What you should do ->
Below are lines of data; restate word for word those running from the line containing "match fuel with" to the line containing "read_full_loop (S (S", inclusive, and no others.

The data ->
☆ ☆ ☆ ☆ ☆ ☆ ☆

(* ===== verification/GoNet.v ===== *)
(** * Connections

    The part of Go's [net] and [io] packages the proxy uses. A connection is
    what its peer does to it: the list of what successive [Read] calls find
    (data in pieces of any size, possibly with an error) and the list of
    outcomes of successive [Write] calls, together with the bytes written so
    far. Every fragmentation of a byte stream into TCP segments is such a list,
    so a theorem about all lists is a theorem about all fragmentations. *)

From S2P Require Import Prelude.

(** What one or more [Read] calls find next: data, and the error that comes
    with the last of it. [ReadEv d None] is a segment, [ReadEv [] (Some e)] a
    failing read. *)
Record read_ev := ReadEv { ev_data : bytes; ev_err : option error }.

(** [conn.Read(p)] with [len(p) = k]: the bytes read, the error, and the rest
    of the stream. An exhausted stream is one closed by the peer. *)
Definition conn_read (k : nat) (s : list read_ev) : bytes * option error * list read_ev :=
  if bool_decide (k = 0) then ([], None, s)
  else match s with
       | [] => ([], Some ErrEOF, [])
       | ReadEv d e :: s' =>
           if bool_decide (length d <= k) then (d, e, s')
           else (take k d, None, ReadEv (drop k d) e :: s')
       end.

(** [io.ReadFull(conn, buf)] with [len(buf) = want], as [io.ReadAtLeast] does
    it: read until the buffer is full or a read fails, then forgive an error
    that came with the last byte and report a short non-empty read as
    [io.ErrUnexpectedEOF]. *)
Definition read_full_error (got want : nat) (e : error) : option error :=
  if bool_decide (want <= got) then None
  else if bool_decide (0 < got /\ e = ErrEOF) then Some ErrUnexpectedEOF
  else Some e.

Fixpoint read_full_loop (fuel want : nat) (acc : bytes) (s : list read_ev)
    : result bytes * list read_ev :=
  match fuel with
  | O => (Stuck, s)
  | S fuel =>
      if bool_decide (length acc < want) then
        let '(d, e, s') := conn_read (want - length acc) s in
        match e with
        | None => read_full_loop fuel want (acc ++ d) s'
        | Some e =>
            match read_full_error (length (acc ++ d)) want e with
            | None => (Ok (acc ++ d), s')
            | Some e' => (Err e', s')
            end
        end
      else (Ok acc, s)
  end.

Definition ReadFull (want : nat) (s : list read_ev) : result bytes * list read_ev :=
  read_full_loop (S (S (length s))) want [] s.

(** A connection: what is still to be read, what has been written, and the
    outcomes of the next writes ([None] succeeds, [Some (n, e)] writes at most
    [n] bytes and fails; an exhausted list succeeds). *)
Record Conn := MkConn {
  c_in : list read_ev;
  c_out : bytes;
  c_wr : list (option (nat * error));
}.

(** [conn.Write(p)]: the number of bytes written and the error. *)
Definition conn_write (p : bytes) (c : Conn) : nat * option error * Conn :=
  match c_wr c with
  | [] => (length p, None, MkConn (c_in c) (c_out c ++ p) [])
  | None :: w => (length p, None, MkConn (c_in c) (c_out c ++ p) w)
  | Some (n, e) :: w =>
      (length (take n p), Some e, MkConn (c_in c) (c_out c ++ take n p) w)
  end.

(** ** Streams without read errors *)

Definition clean (s : list read_ev) : Prop := Forall (fun ev => ev_err ev = None) s.
Definition data (s : list read_ev) : bytes := concat (map ev_data s).

(** The stream cut into segments. *)
Definition segments (l : list bytes) : list read_ev := map (fun d => ReadEv d None) l.

Lemma clean_segments l : clean (segments l).
Proof. induction l; constructor; auto. Qed.

Lemma data_segments l : data (segments l) = concat l.
Proof. unfold data, segments. rewrite map_map. simpl. by rewrite map_id. Qed.

Lemma clean_cons_inv ev s : clean (ev :: s) -> ev_err ev = None /\ clean s.
Proof. intros H. by inversion H. Qed.

#[export] Hint Resolve clean_segments : go.

(** Reading from error-free segments delivers a prefix of their data, and
    either uses up a segment or fills the buffer. *)
Lemma conn_read_clean k cl tl :
  0 < k -> clean cl -> cl <> [] ->
  exists d cl', conn_read k (cl ++ tl) = (d, None, cl' ++ tl) /\ clean cl' /\
    d ++ data cl' = data cl /\ length d <= k /\
    (length cl' < length cl \/ length d = k).
Proof.
  intros Hk Hcl Hne. destruct cl as [|[d e] cl]; [done|].
  apply clean_cons_inv in Hcl as [He Hcl]. simpl in He; subst e.
  unfold conn_read. rewrite bool_decide_false by lia. simpl.
  destruct (bool_decide (length d <= k)) eqn:E.
  - apply bool_decide_eq_true in E. exists d, cl. simpl. auto with lia.
  - apply bool_decide_eq_false in E. exists (take k d), (ReadEv (drop k d) None :: cl).
    split; [done|]. split; [by constructor|]. unfold data; simpl.
    rewrite app_assoc, take_drop, length_take. split; [done|lia].
Qed.

Lemma read_full_loop_full fuel want acc s :
  length acc = want -> 0 < fuel -> read_full_loop fuel want acc s = (Ok acc, s).
Proof.
  intros <- Hf. destruct fuel as [|fuel]; [lia|]. simpl. by rewrite bool_decide_false by lia.
Qed.

Lemma read_full_loop_clean fuel : forall want acc cl tl,
  clean cl -> length cl < fuel -> length acc <= want <= length (acc ++ data cl) ->
  exists cl', read_full_loop fuel want acc (cl ++ tl)
              = (Ok (take want (acc ++ data cl)), cl' ++ tl)
    /\ clean cl' /\ data cl' = drop want (acc ++ data cl).
Proof.
  induction fuel as [|fuel IH]; intros want acc cl tl Hcl Hf [Hacc Hw]; [lia|].
  destruct (decide (length acc = want)) as [E|E].
  { rewrite (read_full_loop_full _ _ _ _ E) by lia. exists cl. subst want.
    rewrite take_app_length, drop_app_length. auto. }
  simpl. rewrite bool_decide_true by lia.
  assert (Hne : cl <> []).
  { intros ->. unfold data in Hw; simpl in Hw. rewrite app_nil_r in Hw. lia. }
  assert (0 < length cl) by (destruct cl; [done|simpl; lia]).
  destruct (conn_read_clean (want - length acc) cl tl) as (d & cl' & Er & Hcl' & Hd & Hk & Hprog);
    [lia|done|done|].
  rewrite Er, <- Hd, (app_assoc acc).
  rewrite <- Hd, !length_app in Hw.
  destruct Hprog as [Hprog|Hprog].
  - apply IH; [done|lia|rewrite !length_app; lia].
  - rewrite read_full_loop_full by (rewrite ?length_app; lia). exists cl'.
    rewrite (take_app_length' (acc ++ d)), (drop_app_length' (acc ++ d))
      by (rewrite length_app; lia). auto.
Qed.

(** On a stream that holds [want] bytes [ReadFull] returns them and leaves the
    rest, however the stream is cut into segments. *)
Lemma ReadFull_clean want cl tl :
  clean cl -> want <= length (data cl) ->
  exists cl', ReadFull want (cl ++ tl) = (Ok (take want (data cl)), cl' ++ tl)
    /\ clean cl' /\ data cl' = drop want (data cl).
Proof.
  intros Hcl Hw. apply (read_full_loop_clean _ want [] cl tl); [done| |simpl; lia].
  rewrite length_app. lia.
Qed.

Lemma read_full_loop_short fuel : forall want acc cl,
  clean cl -> S (length cl) < fuel -> length (acc ++ data cl) < want ->
  read_full_loop fuel want acc cl
  = (Err (if bool_decide (acc ++ data cl = []) then ErrEOF else ErrUnexpectedEOF), []).
Proof.
  induction fuel as [|fuel IH]; intros want acc cl Hcl Hf Hw; [lia|].
  simpl. rewrite length_app in Hw. rewrite bool_decide_true by lia.
  destruct cl as [|ev cl].
  { unfold conn_read. rewrite bool_decide_false by lia. unfold read_full_error.
    unfold data; simpl. rewrite app_nil_r. rewrite bool_decide_false by lia.
    by destruct acc. }
  destruct (conn_read_clean (want - length acc) (ev :: cl) []) as (d & cl' & Er & Hcl' & Hd & Hk & Hprog);
    [lia|done|done|].
  rewrite !app_nil_r in Er. rewrite Er.
  rewrite <- Hd, (app_assoc acc).
  rewrite <- Hd, length_app in Hw.
  destruct Hprog as [Hprog|Hprog]; [|simpl in *; lia].
  apply IH; [done|simpl in *; lia|rewrite !length_app; lia].
Qed.

(** A stream that ends too early gives [io.EOF] when nothing was read and
    [io.ErrUnexpectedEOF] otherwise. *)
Lemma ReadFull_short want cl :
  clean cl -> length (data cl) < want ->
  ReadFull want cl = (Err (if bool_decide (data cl = []) then ErrEOF else ErrUnexpectedEOF), []).
Proof. intros Hcl Hw. apply (read_full_loop_short _ want []); simpl; auto with lia. Qed.

(** With nothing to read before it, the stream's error is the result. *)
Lemma ReadFull_cut want cl e :
  clean cl -> data cl = [] -> 0 < want -> ReadFull want (cl ++ [ReadEv [] (Some e)]) = (Err e, []).
Proof.
  intros Hcl Hd Hw. unfold ReadFull. rewrite length_app. cbn [length].
  assert (forall fuel, length cl < fuel -> read_full_loop fuel want [] (cl ++ [ReadEv [] (Some e)]) = (Err e, [])) as H;
    [|apply H; lia].
  induction cl as [|[d er] cl IH]; intros fuel Hf; (destruct fuel as [|fuel]; [simpl in Hf; lia|]);
    cbn [read_full_loop app length]; rewrite bool_decide_true by lia; unfold conn_read; rewrite bool_decide_false by lia.
  - cbn [length]. rewrite bool_decide_true by lia. unfold read_full_error. cbn [length app].
    rewrite bool_decide_false by lia. by rewrite bool_decide_false by (intros [? _]; lia).
  - apply clean_cons_inv in Hcl as [Hc Hcl]. cbn in Hc. subst er. unfold data in Hd. cbn in Hd.
    apply app_eq_nil in Hd as [-> Hd]. cbn [length]. rewrite bool_decide_true by lia. apply IH; [done|done|simpl in Hf; lia].
Qed.

(** [ReadFull] never runs out of fuel, on any stream. *)
Lemma read_full_loop_not_stuck fuel : forall want acc s,
  S (length s) < fuel -> (read_full_loop fuel want acc s).1 <> Stuck.
Proof.
  induction fuel as [|fuel IH]; intros want acc s Hf; [lia|]. simpl.
  destruct (bool_decide (length acc < want)) eqn:E; [|done].
  apply bool_decide_eq_true in E.
  unfold conn_read. rewrite bool_decide_false by lia.
  destruct s as [|[d e] s]; [by destruct (read_full_error _ _ _)|].
  destruct (bool_decide (length d <= want - length acc)) eqn:E2.
  - destruct e; [by destruct (read_full_error _ _ _)|]. apply IH. simpl in *; lia.
  - apply bool_decide_eq_false in E2. rewrite read_full_loop_full; [done| |simpl in *; lia].
    rewrite length_app, length_take. lia.
Qed.

Lemma ReadFull_not_stuck want s : (ReadFull want s).1 <> Stuck.
Proof. apply read_full_loop_not_stuck. lia. Qed.

Lemma conn_read_any k s d e s' :
  0 < k -> conn_read k s = (d, e, s') ->
  length d <= k /\ length d + length (data s') = length (data s) /\
  (e = None -> length s' < length s \/ length d = k).
Proof.
  intros Hk. unfold conn_read. rewrite bool_decide_false by lia.
  destruct s as [|[d0 e0] s]; [by intros [= <- <- <-]; split_and!; simpl; lia || done|].
  case_bool_decide; intros [= <- <- <-]; unfold data; simpl;
    rewrite !length_app, ?length_take, ?length_drop; auto with lia.
Qed.

(** On every stream [ReadFull] returns a buffer of the requested length, taken
    off the stream, or an error. *)
Lemma read_full_loop_any fuel : forall want acc s res s',
  length acc <= want -> S (length s) < fuel -> read_full_loop fuel want acc s = (res, s') ->
  (exists buf, res = Ok buf /\ length buf = want /\
               want + length (data s') = length acc + length (data s))
  \/ (exists e, res = Err e /\ length (data s') <= length (data s)).
Proof.
  induction fuel as [|fuel IH]; intros want acc s res s' Ha Hf; [lia|].
  destruct (decide (length acc = want)) as [E|E].
  { rewrite read_full_loop_full by lia. intros [= <- <-]. left. exists acc. auto with lia. }
  simpl. rewrite bool_decide_true by lia.
  destruct (conn_read _ s) as [[d e] s1] eqn:Er.
  apply conn_read_any in Er as (Hd & Hs & Hp); [|lia].
  destruct e as [e|].
  - unfold read_full_error. rewrite length_app. case_bool_decide as Ew.
    + intros [= <- <-]. left. exists (acc ++ d). rewrite length_app. auto with lia.
    + case_bool_decide; intros [= <- <-]; right; eauto with lia.
  - intros H. destruct (Hp eq_refl) as [Hl|Hl].
    + apply IH in H as [(buf & -> & Hb & Hs')|(e & -> & Hs')];
        [|right; eauto with lia|rewrite length_app; lia|lia].
      rewrite length_app in Hs'. left. exists buf. auto with lia.
    + rewrite read_full_loop_full in H by (rewrite ?length_app; lia). simplify_eq.
      left. exists (acc ++ d). rewrite length_app. auto with lia.
Qed.

Lemma ReadFull_any want s res s' :
  ReadFull want s = (res, s') ->
  (exists buf, res = Ok buf /\ length buf = want /\ want + length (data s') = length (data s))
  \/ (exists e, res = Err e /\ length (data s') <= length (data s)).
Proof. intros H. apply read_full_loop_any in H; simpl in *; auto with lia. Qed.

(** A write sends a prefix of the buffer, all of it unless it fails. *)
Lemma conn_write_any p c n e c' :
  conn_write p c = (n, e, c') ->
  exists d, d `prefix_of` p /\ c_out c' = c_out c ++ d /\ n = length d /\
    (e = None -> d = p) /\ (c_wr c = [] -> e = None /\ c_wr c' = []).
Proof.
  unfold conn_write. destruct (c_wr c) as [|[[k er]|] w]; intros [= <- <- <-]; simpl.
  - exists p. by split_and!.
  - exists (take k p). split_and!; try done. apply prefix_take.
  - exists p. by split_and!.
Qed.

☆ ☆ ☆ ☆ ☆ ☆ ☆

Answer ->
  match fuel with
  | O => (Stuck, s)
  | S fuel =>
      if bool_decide (length acc < want) then
        let '(d, e, s') := conn_read (want - length acc) s in
        match e with
        | None => read_full_loop fuel want (acc ++ d) s'
        | Some e =>
            match read_full_error (length (acc ++ d)) want e with
            | None => (Ok (acc ++ d), s')
            | Some e' => (Err e', s')
            end
        end
      else (Ok acc, s)
  end.

Definition ReadFull (want : nat) (s : list read_ev) : result bytes * list read_ev :=
  read_full_loop (S (S (length s))) want [] s.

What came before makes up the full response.